Kim finds it hard to believe the city needs another place for doctors after the Vincer’s doctor retired last fall and no one bought his practice, forcing them to find a doctor in another part of the region.

“We had to go to Esquimalt,” Kim said. “We were lucky to find one since ours retired in Colwood.”

The Vincers said it would be great to have more GP’s in the area so they wouldn’t have to go as far to see their doctor.

Colwood has lost 14 doctors in the last few years, according to city staff, and more than 26 per cent of Colwood residents don’t have a family GP.

A partner at R.W. Wall Ltd., Donna Hais specializes in finding physicians who want to own their own practice and works with developers to build it to suit the practitioner’s needs. She has created six medical facilites in Nanaimo and has been actively involved in creating a hospital campus there during the last 20 years.

Hais has been doing research on the Colwood location for a year and a half.

The broad-based survery conducted for the total patient care facility included meeting with doctors in the area, identifying the highest type of surgery, and the main cause of medical procedures.

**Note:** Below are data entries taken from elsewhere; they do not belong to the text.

(** X19. The plot of the graph of a location draws the links between
    URIs only: from the POI to its type and to the city, from the city
    to the City class and to the Wikidata and GeoNames URIs it is the
    same as. The literal facts (type string, location string and the
    verified flag) give no edge. *)
Theorem rdf_to_networkx_location_edges
    (poi_uri type_string : str) (info : CityLinker.LocationInfo) (s o : str) :
  (s, o) ∈ rdf_to_networkx_edges
             (CityLinker.create_poi_city_triples poi_uri type_string info)
  ↔ (s = poi_uri ∧ o = CityLinker.EX ++ type_string)
    ∨ (s = poi_uri ∧ o = CityLinker.dbpedia_uri info)
    ∨ (s = CityLinker.dbpedia_uri info ∧ o = CityLinker.EX ++ py "City")
    ∨ (s = CityLinker.dbpedia_uri info
       ∧ o ≠ []
       ∧ (CityLinker.wikidata_uri info = Some o
          ∨ CityLinker.geonames_uri info = Some o)).
Proof.
  rewrite elem_of_rdf_to_networkx_edges.
  pose (city := URIRef (CityLinker.dbpedia_uri info)).
  assert (∀ t,
    t ∈ CityLinker.create_poi_city_triples poi_uri type_string info
    ↔ t ∈ [(URIRef poi_uri, RDF_type, ns_term CityLinker.EX type_string);
           (URIRef poi_uri, ns_term CityLinker.EX (py "locatedIn"), city);
           (URIRef poi_uri, ns_term CityLinker.EX (py "typeString"),
            plain_literal type_string);
           (URIRef poi_uri, ns_term CityLinker.EX (py "locationString"),
            plain_literal (CityLinker.location_string info));
           (city, RDF_type, ns_term CityLinker.EX (py "City"))]
      ∨ (∃ x, CityLinker.wikidata_uri info = Some x ∧ x ≠ []
              ∧ t = (city, OWL_sameAs, URIRef x))
      ∨ (∃ x, CityLinker.geonames_uri info = Some x ∧ x ≠ []
              ∧ t = (city, OWL_sameAs, URIRef x))
      ∨ t ∈ [(city, ns_term CityLinker.EX (py "isVerifiedCity"),
              boolean_literal (CityLinker.is_city info))]) as Hg.
  { intros t. unfold CityLinker.create_poi_city_triples, graph_of.
    rewrite elem_of_list_to_set.
    rewrite CityLinkerProofs.create_poi_city_triples_added. cbv zeta.
    by rewrite !elem_of_app, !CityLinkerExtra.elem_of_sameas_triples. }
  split.
  - intros (t & Ht & He). apply Hg in Ht.
    destruct Ht as [Hin|[(v & ? & ? & ->)|[(v & ? & ? & ->)|Hin]]].
    + apply list_elem_of_In in Hin. simpl in Hin.
      destruct Hin as [<- | [<- | [<- | [<- | [<- | []]]]]];
        unfold uri_edge, ns_term in He; simpl in He; simplify_eq; auto.
    + unfold uri_edge in He. simpl in He. simplify_eq. auto 10.
    + unfold uri_edge in He. simpl in He. simplify_eq. auto 10.
    + apply list_elem_of_singleton in Hin as ->. done.
  - intros [[-> ->]|[[-> ->]|[[-> ->]|(-> & Ho & [Hw|Hg'])]]].
    + eexists. split; [apply Hg; left; apply list_elem_of_here|done].
    + eexists. split; [apply Hg; left;
                       apply list_elem_of_further, list_elem_of_here|done].
    + eexists. split; [apply Hg; left; do 4 apply list_elem_of_further;
                       apply list_elem_of_here|done].
    + exists (city, OWL_sameAs, URIRef o).
      split; [|done]. apply Hg. right. left. by exists o.
    + exists (city, OWL_sameAs, URIRef o).
      split; [|done]. apply Hg. right. right. left. by exists o.
Qed.
(** * bee-brain: the chat client, the Slack bot handlers and the tool-schema
    generator, embedded as Rocq functions.

    Python values are modelled by [Py.pyval]; external services (the Slack
    Web API, the Ollama HTTP endpoint, the Bolt event router) are oracles
    collected in a record; effects are threaded through a state-and-exception
    monad whose state survives a raised exception, as in Python. *)

From Stdlib Require Import String Ascii List ZArith Lia Bool.
From stdpp Require Import base option list strings pretty gmap.

Local Open Scope Z_scope.
Set Warnings "-register-all".

(** ** Python values *)

Module Py.

(** The values that [json.loads] produces and [json.dumps] consumes.  Numbers
    are integers only (floats do not occur in the fields the code reads);
    a [str] is a sequence of code points below 256.  A [dict] keeps its
    insertion order, which [json.dumps] prints. *)
Inductive pyval : Type :=
  | VNone
  | VBool (b : bool)
  | VInt (n : Z)
  | VStr (s : string)
  | VList (l : list pyval)
  | VDict (d : list (string * pyval)).

Abbreviation dict := (list (string * pyval)).

(** [d[k]] / the lookup behind [d.get(k)] and [k in d]. *)
Fixpoint dict_lookup (k : string) (d : dict) : option pyval :=
  match d with
  | [] => None
  | (k', v) :: d' => if String.eqb k k' then Some v else dict_lookup k d'
  end.

(** [k in d] *)
Definition dict_has (k : string) (d : dict) : bool :=
  match dict_lookup k d with Some _ => true | None => false end.

(** [d.get(k, default)] *)
Definition dict_get (k : string) (d : dict) (default : pyval) : pyval :=
  match dict_lookup k d with Some v => v | None => default end.

(** [d[k] = v]: replaces the value of an existing key in place, appends a
    new key at the end. *)
Fixpoint dict_set (k : string) (v : pyval) (d : dict) : dict :=
  match d with
  | [] => [(k, v)]
  | (k', v') :: d' =>
      if String.eqb k k' then (k', v) :: d' else (k', v') :: dict_set k v d'
  end.

(** Truth value of an object, as tested by [if x:] and [assert x]. *)
Definition truthy (v : pyval) : bool :=
  match v with
  | VNone => false
  | VBool b => b
  | VInt n => negb (n =? 0)
  | VStr s => negb (String.eqb s "")
  | VList l => match l with [] => false | _ => true end
  | VDict d => match d with [] => false | _ => true end
  end.

(** [x is False] *)
Definition is_False (v : option pyval) : bool :=
  match v with Some (VBool false) => true | _ => false end.

(** Exceptions that the modelled code raises or lets through. *)
Inductive exn : Type :=
  | Exception (arg : pyval)
  | ValueError (msg : string)
  | UnboundLocalError (name : string)
  | AttributeError (attr : string)
  | TypeError
  | AssertionError
  | JSONDecodeError
  | HTTPError (status : Z)
  | SlackApiError (response : dict)
  | OtherError (name : string).

Inductive outcome (A : Type) : Type :=
  | Ret (a : A)
  | Raise (e : exn).
Arguments Ret {A} a.
Arguments Raise {A} e.

(** *** [json.dumps(obj, indent=2)] *)

Definition dq : string := String (ascii_of_nat 34) "".
Definition nl : string := String (ascii_of_nat 10) "".

Definition hex_digit (n : nat) : ascii :=
  match n with
  | 0%nat => "0" | 1%nat => "1" | 2%nat => "2" | 3%nat => "3" | 4%nat => "4"
  | 5%nat => "5" | 6%nat => "6" | 7%nat => "7" | 8%nat => "8" | 9%nat => "9"
  | 10%nat => "a" | 11%nat => "b" | 12%nat => "c" | 13%nat => "d"
  | 14%nat => "e" | _ => "f"
  end%char.

(** One character under [encode_basestring_ascii]: the short escapes, and
    [\u00xx] for everything else outside the range space..tilde.  A [str]
    of this model holds code points below 256 only; the encoder's cases for
    larger code points (four other hex digits, surrogate pairs) are not
    modelled, and nothing is stated here about texts that hold them. *)
Definition escape_char (c : ascii) : string :=
  let n := nat_of_ascii c in
  if (n =? 34)%nat then "\" +:+ dq
  else if (n =? 92)%nat then "\\"
  else if (n =? 10)%nat then "\n"
  else if (n =? 13)%nat then "\r"
  else if (n =? 9)%nat then "\t"
  else if (n =? 8)%nat then "\b"
  else if (n =? 12)%nat then "\f"
  else if ((32 <=? n) && (n <=? 126))%nat then String c ""
  else "\u00" +:+ String (hex_digit (n / 16)) (String (hex_digit (n mod 16)) "").

Fixpoint escape (s : string) : string :=
  match s with
  | EmptyString => ""
  | String c s' => escape_char c +:+ escape s'
  end.

Definition encode_basestring_ascii (s : string) : string :=
  dq +:+ escape s +:+ dq.

(** The line break and indentation written before an item at nesting
    depth [level]. *)
Fixpoint spaces (n : nat) : string :=
  match n with O => "" | S n' => " " +:+ spaces n' end.

Definition newline_indent (indent level : nat) : string :=
  nl +:+ spaces (indent * level).

Fixpoint dumps (indent level : nat) (v : pyval) {struct v} : string :=
  match v with
  | VNone => "null"
  | VBool true => "true"
  | VBool false => "false"
  | VInt n => pretty n
  | VStr s => encode_basestring_ascii s
  | VList [] => "[]"
  | VList (x :: xs) =>
      "[" +:+ newline_indent indent (S level) +:+ dumps indent (S level) x
      +:+ (fix items (l : list pyval) : string :=
             match l with
             | [] => ""
             | y :: l' =>
                 "," +:+ newline_indent indent (S level)
                 +:+ dumps indent (S level) y +:+ items l'
             end) xs
      +:+ newline_indent indent level +:+ "]"
  | VDict [] => "{}"
  | VDict ((k, x) :: xs) =>
      "{" +:+ newline_indent indent (S level)
      +:+ encode_basestring_ascii k +:+ ": " +:+ dumps indent (S level) x
      +:+ (fix items (l : dict) : string :=
             match l with
             | [] => ""
             | (k', y) :: l' =>
                 "," +:+ newline_indent indent (S level)
                 +:+ encode_basestring_ascii k' +:+ ": "
                 +:+ dumps indent (S level) y +:+ items l'
             end) xs
      +:+ newline_indent indent level +:+ "}"
  end.

Definition json_dumps (indent : nat) (v : pyval) : string := dumps indent 0 v.

End Py.

Import Py.

(** ** AiToolTag.py *)

Module AiToolTag.

(** What [str()] prints for a resolved type hint: a class, or any other
    annotation object given by its text. *)
Inductive hint : Type :=
  | Class (name : string)
  | Annotation (text : string).

Definition hint_str (h : hint) : string :=
  match h with
  | Class name => "<class '" +:+ name +:+ "'>"
  | Annotation text => text
  end.

(** A function object as the generator inspects it: its [__name__], its
    parameters in declaration order with their annotations, its return
    annotation, and the [_aitool_description] attribute when it has one. *)
Record pyfunc : Type := {
  func_name : string;
  parameters : list (string * option hint);
  return_annotation : option hint;
  aitool_description : option string
}.

(** [@aitool(description)]: [functools.wraps] keeps name, signature and
    annotations; the wrapper gets the description attribute. *)
Definition aitool (description : string) (func : pyfunc) : pyfunc :=
  {| func_name := func_name func;
     parameters := parameters func;
     return_annotation := return_annotation func;
     aitool_description := Some description |}.

(** [str(type_hints.get(name, "Any"))] *)
Definition hint_text (h : option hint) : string :=
  match h with Some t => hint_str t | None => "Any" end.

(** The [params] list built by the loop over [signature.parameters]. *)
Definition param_infos (func : pyfunc) : list dict :=
  map (fun p => [("name", VStr (fst p)); ("type", VStr (hint_text (snd p)))])
      (parameters func).

(** [{param["name"]: param["type"] for param in params}] *)
Definition properties (params : list dict) : dict :=
  fold_left
    (fun acc param =>
       match dict_get "name" param VNone with
       | VStr name => dict_set name (dict_get "type" param VNone) acc
       | _ => acc
       end)
    params [].

(** The [description] object assembled before serialisation. *)
Definition descriptor (func : pyfunc) (text : string) : pyval :=
  let params := param_infos func in
  let return_type := hint_text (return_annotation func) in
  VDict [
    ("type", VStr "function");
    ("function", VDict [
       ("name", VStr (func_name func));
       ("description", VStr text);
       ("parameters", VDict [
          ("type", VStr "object");
          ("properties", VDict (properties params))]);
       ("input_params", VList (map VDict params));
       ("output_type", VStr return_type)])].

The park and ride would be a good location for a medical facility because it is close to transit, Hais said. “It’s a huge issue to patients and as our population is aging seniors have to have easy access,” she said. “Another piece is being close to a hospital, as surgeons do time at the hospital as well as having their own clinics.”

In the care communities she has constructed, Hais has seen a beneficial culture amongst the doctors who work with their colleagues, and has seen increased medical innovation.

Hamilton noted council will be making a decision based on a multiple factors including public opinion. If the steps to build the medical centre move forward, the developer and B.C. Transit could incorporate park and ride spaces into the development.

The proposal is expected to go to council at the end of February. If council chooses to move onto the next step, the property would be identified as a lot, taking it out of road allowance and determining what it can be used for.